Chris Lewa, coordinatrice du Projet Arakan, décrit les méthodes cruelles des trafiquants : « S’ils tardent à payer la rançon, ils sont battus. Souvent, ils les battent devant la caméra, pour que la famille au Bangladesh puisse le voir. J’ai des témoignages de familles disant que leurs filles ou leurs femmes sont battues, parfois leurs jambes sont mises dans des ceps de bois – des choses horribles. »
Abu Musa a expliqué à sa mère qu’il avait quitté le camp car il estimait que les restrictions imposées aux réfugiés ne lui laissaient aucun avenir. Il a mis 26 jours pour atteindre la Malaisie, un voyage marqué par deux semaines en mer et des séjours dans des camps de trafiquants au Myanmar et en Thaïlande. Vers la fin, il et ses amis sont restés au moins six jours sans nourriture.
« Quand je lui pose des questions sur son parcours, il se contente de pleurer et il ne dit rien », confie Majuma Begum.
Selon le Projet Arakan, 22 bateaux ont quitté le golfe du Bengale vers l’Asie du Sud-Est depuis septembre, transportant environ 4 000 personnes. Lewa estime que les niveaux de migration pourraient être comparables à ceux de 2015, lorsque près de 170 000 personnes ont été victimes de trafic en trois ans, selon Human Rights Watch.
Un courtier rohingya, qui recrute pour les trafiquants depuis 2018, affirme que la demande est si forte qu’elle n’a plus besoin de chercher des candidats, ceux-ci venant à elle. Elle est payée 20 000 taka bangladais (environ 122 £) par personne recrutée, tandis que les migrants doivent eux-mêmes payer environ 500 000 taka, les trafiquants extorquant ensuite des sommes supplémentaires sous forme de rançons.
L’histoire de Furkahan, 13 ans, est particulièrement poignante. Disparu du camp de sa famille fin octobre, sa famille n’a plus de nouvelles de lui. Son père, Abdul Hoque, a dépensé toutes ses économies en cours particuliers pour son fils, faute d’accès à une éducation formelle. Après deux jours de recherches, ils ont reçu un appel d’un trafiquant exigeant 350 000 taka pour son « arrivée en toute sécurité ».
La famille craint qu’il ne se trouve à bord d’un bateau qui a coulé près de la frontière entre la Malaisie et la Thaïlande le 9 novembre, transportant environ 70 Rohingyas. Sa mère, Rashida, est désemparée : « Nous ne pouvons ni dormir ni manger.
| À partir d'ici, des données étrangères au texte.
(* ===== verification/SightTheorems.v ===== *)
(** * Sight is free when nothing closed is crossed and a window stays open

    The lines that P_CheckSight looks at, in the order of its walk through the
    tree, and a description of its answer that no longer depends on the order. *)
From S2P Require Import Prelude MFixed MBbox MapGeometry GeometryTheorems GameTypes ThingLinks ThingLinkTheorems TraverseTheorems Sight.
#[local] Open Scope doom_scope.

Lemma run_list_app {E X} (f : E -> X -> outcome (bool * X)) l1 l2 : forall s,
  run_list f (l1 ++ l2) s = let* '(go, s) := run_list f l1 s in if go : bool then run_list f l2 s else Ret (false, s).
Proof.
  induction l1 as [|a l1 IH]; intros s; [done|]. cbn [app run_list]. destruct (f a s) as [[go s']| | |]; try done. cbn [obind]. destruct go; [apply IH|done].
Qed.

Section sight.
Context {A : Arch} {bsp : Bsp} {sg : Segs} (sectors : list heights).
Implicit Types (s : sight) (k : look) (seg : seg_t).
Nous prions seulement pour entendre quelque chose, n’importe quoi, à propos de notre fils. »
La commission malaisienne des droits de l’homme s’est dite « perplexe et consternée » par l’inculpation de 11 survivants du naufrage pour entrée illégale sur le territoire malaisien.
Abul Baser, le père de Robina Bibi, 24 ans, qui a péri avec son fils de cinq ans dans la tragédie, déplore : « J’ai perdu ma fille et cela signifie que j’ai perdu mon monde. Le monde est devenu un endroit sombre pour moi. Elle avait beaucoup peur de l’eau et elle n’avait pas besoin d’y aller, mais elle a été victime d’intimidation pour y aller. » Il estime que la mort des Rohingyas en mer est due au manque d’action internationale pour leur permettre de rentrer chez eux en toute sécurité au Myanmar. « Si le monde ne fait rien aujourd’hui, toute la génération Rohingya sera perdue en mer et dans la jungle », conclut-il.